I find it disturbing that while the IOC feels comfortable banning for decades South Africa for apartheid, it takes a much softer stance when it comes to misogyny.
The IOC can declare with a straight face that their dialogue has come to fruition over Saudi’s agreement to send two women that have been raised abroad, while it systematically and institutionally denies Saudi women even access to gyms and other physical activities domestically.
So I ask is that really fruition? Or is that face saving? And hardly that even.
I ask the IOC, is the woman of colour not deserving of equal rights and equal protections? Does the IOC not consider them as meriting its equal concern? How can mere tokens bring fruition to the goals of the IOC when its charter makes fundamental a stance against discrimination? That in itself exposes the underlying problem.
I ask the IOC where are the concrete benchmarks from Saudi officials: allowing sports for girls in schools, creating women’s sections in the Saudi Olympic Committee and related sports federations and allowing women who live in the country to compete in international events. How can the IOC tolerate institutionalised discrimination of this gravity?

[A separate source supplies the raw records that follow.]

Lemma bounded_within b c :
  c ∈ _bounded_observation_batches b -> within_limits c /\ item_count c <> 0.
Proof.
  unfold _bounded_observation_batches. intros [Hc Hn]%elem_of_filterb.
  apply negb_true_iff, Z.eqb_neq in Hn. split; [|done].
  apply list_elem_of_fmap in Hc as (i & -> & Hi). apply elem_of_seqZ in Hi.
  unfold within_limits, batch_slice; cbn.
  unfold metrics_limit, audio_chunks_limit, sip_events_limit, rtp_stats_limit, timeline_events_limit.
  split_and!; apply chunk_of_length; lia.
Qed.

Lemma obs_app_assoc a b c : obs_app (obs_app a b) c = obs_app a (obs_app b c).
Proof. unfold obs_app; cbn. by rewrite !app_assoc. Qed.
Lemma obs_app_nil_l a : obs_app no_observations a = a.
Proof. by destruct a. Qed.
Lemma obs_app_nil_r a : obs_app a no_observations = a.
Proof. unfold obs_app; cbn. rewrite !app_nil_r. by destruct a. Qed.
Lemma merge_cons b l :
  _merge_observation_batches (b :: l) = obs_app b (_merge_observation_batches l).
Proof. done. Qed.
Lemma item_count_app a b : item_count (obs_app a b) = item_count a + item_count b.
Proof. unfold item_count, obs_app; cbn. rewrite !len_app. lia. Qed.

(** What other threads observed during the first [n] sends. *)
Definition arrived (plan : nat -> send_outcome) (from n : nat) : Observations :=
  _merge_observation_batches (map (fun i => meanwhile (plan i)) (seq from n)).

Lemma send_batches_spec plan index batches sent o delivered r o' :
  send_batches plan index batches sent o = (delivered, (r, o')) ->
  exists rest n, batches = delivered ++ rest
    /\ obs_app (_merge_observation_batches rest) (obs_app (ob_pending o) (arrived plan index n))
       = ob_pending o'
    /\ n = (length delivered + match r with Ok _ => 0 | Raise _ _ => 1 end)%nat
    /\ match r with
       | Ok z => rest = [] /\ z = sent + item_count (_merge_observation_batches delivered)
       | Raise _ _ => rest <> [] /\ send_ok (plan (index + length delivered)%nat) = false
       end.
Proof.
  revert index sent o delivered r o'; induction batches as [|b l IH];
    intros index sent o delivered r o' H; cbn [send_batches] in H.
  - injection H as <- <- <-. exists [], 0%nat. unfold arrived; cbn [seq map].
    change (_merge_observation_batches []) with no_observations.
    rewrite obs_app_nil_l, obs_app_nil_r. split_and!; try done. unfold item_count, len; cbn. lia.
  - destruct (send_ok (plan index)) eqn:Eok.
    + destruct (send_batches plan (S index) l _ _) as [d [r1 o1]] eqn:E. injection H as <- <- <-.
      destruct (IH _ _ _ _ _ _ E) as (rest & n & -> & Hp & Hn & Hr). exists rest, (S n).
      split_and!; [done| |cbn; by rewrite Hn|].
      * rewrite <- Hp. unfold arrived; cbn [seq map]. rewrite merge_cons. cbn.
        by rewrite !obs_app_assoc.
      * destruct r1 as [z|]; [|destruct Hr as [? Hr]; split; [done|];
          cbn [length]; by rewrite <- Nat.add_succ_comm].
        destruct Hr as [-> ->]. split; [done|]. rewrite merge_cons, item_count_app. lia.
    + injection H as <- <- <-. exists (b :: l), 1%nat. split_and!; [done| |done|done|].
      * unfold arrived; cbn. unfold obs_app; cbn. by rewrite !app_nil_r.
      * cbn [length]. by rewrite Nat.add_0_r.
Qed.

Lemma sends_succeeded plan index batches sent o delivered r o' :
  send_batches plan index batches sent o = (delivered, (r, o')) ->
  forall i, (i < length delivered)%nat -> send_ok (plan (index + i)%nat) = true.
Proof.
  revert index sent o delivered r o'. induction batches as [|b l IH]; intros index sent o delivered r o' H; cbn [send_batches] in H.
  - injection H as <- _ _. by intros i ?%Nat.nlt_0_r.
  - destruct (send_ok (plan index)) eqn:Eok; [|injection H as <- _ _; by intros i ?%Nat.nlt_0_r].
    destruct (send_batches plan (S index) l _ _) as [d [r1 o1]] eqn:E. injection H as <- _ _.
    intros [|i] Hi; [by rewrite Nat.add_0_r|]. rewrite <- Nat.add_succ_comm. eapply IH; [exact E|]. cbn [length] in Hi. lia.
Qed.

Lemma merge_app l1 l2 :
  _merge_observation_batches (l1 ++ l2)
  = obs_app (_merge_observation_batches l1) (_merge_observation_batches l2).
Proof. unfold _merge_observation_batches, obs_app; cbn. by rewrite !map_app, !concat_app. Qed.

(** ** Lemmas on event identifiers *)

Lemma int_str_inj a b : 0 <= a -> 0 <= b -> int_str a = int_str b -> a = b.
Proof. unfold int_str. intros _ _ H. by apply (inj pretty) in H. Qed.

Lemma string_app_inj_l (p a b : string) : p +:+ a = p +:+ b -> a = b.
Proof. induction p as [|c p IH]; cbn; [done|]. intros [= H]. auto. Qed.

(** The identifiers that the observer itself gives out. *)
Definition own_id (o : VoxBenchObserver) (id : string) : Prop :=
  (exists i, 0 <= i < ob_discontinuity_ordinal o /\ id = "pcm-discontinuity:" +:+ int_str i)
  \/ (exists i, 0 <= i < ob_rtp_packet_ordinal o /\ id = "rtp-packet:" +:+ int_str i)
  \/ (exists i, 0 <= i < ob_rtp_capture_health_ordinal o /\ id = "rtp-capture-health:" +:+ int_str i).

Definition pending_ids (o : VoxBenchObserver) : list string :=
  map te_event_id (timeline_events (ob_pending o)).

Record ids_ok (o : VoxBenchObserver) : Prop := {
  ids_nodup : NoDup (pending_ids o);
  ids_own : forall id, id ∈ pending_ids o -> own_id o id;
  ids_counters : 0 <= ob_discontinuity_ordinal o /\ 0 <= ob_rtp_packet_ordinal o
    /\ 0 <= ob_rtp_capture_health_ordinal o }.

(** Appending events under the next ordinals keeps identifiers distinct. *)
Lemma ids_ok_extend o o' ids :
  ids_ok o -> pending_ids o' = pending_ids o ++ ids ->
  (forall id, own_id o id -> own_id o' id) ->
  (forall id, id ∈ ids -> own_id o' id /\ ~ own_id o id) -> NoDup ids ->
  0 <= ob_discontinuity_ordinal o' /\ 0 <= ob_rtp_packet_ordinal o'
    /\ 0 <= ob_rtp_capture_health_ordinal o' -> ids_ok o'.
Proof.
  intros [H1 H2 H3] Hids Hmono Hnew Hnd Hc. constructor; [| |done]; rewrite Hids.
  - apply NoDup_app. split_and!; [done| |done]. intros id Hid Hin.
    destruct (Hnew id Hin) as [_ Hn]. auto.
  - intros id [Hid|Hid]%elem_of_app; [auto | by apply Hnew].
Qed.

Lemma packet_ids_ok p o : ids_ok o -> ids_ok (observe_rtp_packet p o).
Proof.
  intros Ho. pose proof (ids_counters _ Ho) as Hc.
  apply (ids_ok_extend o _ ["rtp-packet:" +:+ int_str (ob_rtp_packet_ordinal o)]); [done| | | | |].
  - unfold pending_ids; cbn. by rewrite map_app.
  - intros id [H|[(i & Hi & ->)|H]]; [by left| |by right; right].
    right; left. exists i. cbn. split; [lia | done].
  - intros id ->%list_elem_of_singleton. split.
    + right; left. exists (ob_rtp_packet_ordinal o). cbn. split; [lia | done].
    + intros [(i & _ & H)|[(i & Hi & H)|(i & _ & H)]]; [discriminate H| |discriminate H].
      apply string_app_inj_l in H. apply int_str_inj in H; lia.
  - apply NoDup_singleton.
  - cbn. lia.
Qed.

Lemma health_ids_ok h o : ids_ok o -> ids_ok (observe_rtp_capture_health h o).
Proof.
  intros Ho. pose proof (ids_counters _ Ho) as Hc.
  apply (ids_ok_extend o _ ["rtp-capture-health:" +:+ int_str (ob_rtp_capture_health_ordinal o)]);
    [done| | | | |].
  - unfold pending_ids; cbn. by rewrite map_app.
  - intros id [H|[H|(i & Hi & ->)]]; [by left|by right; left|].
    right; right. exists i. cbn. split; [lia | done].
  - intros id ->%list_elem_of_singleton. split.
    + right; right. exists (ob_rtp_capture_health_ordinal o). cbn. split; [lia | done].
    + intros [(i & _ & H)|[(i & _ & H)|(i & Hi & H)]]; [discriminate H|discriminate H|].
      apply string_app_inj_l in H. apply int_str_inj in H; lia.
  - apply NoDup_singleton.
  - cbn. lia.
Qed.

The I.O.C. has a real responsibility to get genuine reform. Disallowing sport for women inside the country is still a violation of the Olympic charter, which bans gender discrimination. So I ask again IOC how have the talks with Saudi Arabia come to fruition? This exposes yet again systemic oppression against women domestically, as well as at the level of the IOC.
The Saudi Arabia has required that the two female participants’ clothing comply with sharia,which means hijab, that they be accompanied by a male guardian at all times and not mix with men” while in London for the 2012 Games. So their personal conduct and attire are not their own choice.
Some say that Saudi has done the “bare minimum” to avoid international contempt and a possible ban. We have gathered here today to say this farce is not good enough, that we take women seriously as equal human beings and that until some concrete steps are taken that actually grant access to the women growing up in Saudi Arabia, the bare minimum is NOT met.
Disallowing sport for women inside the country is still a violation of the Olympic charter, and its about time IOC enforces its mandate. We demand that the IOC promote One Law for All.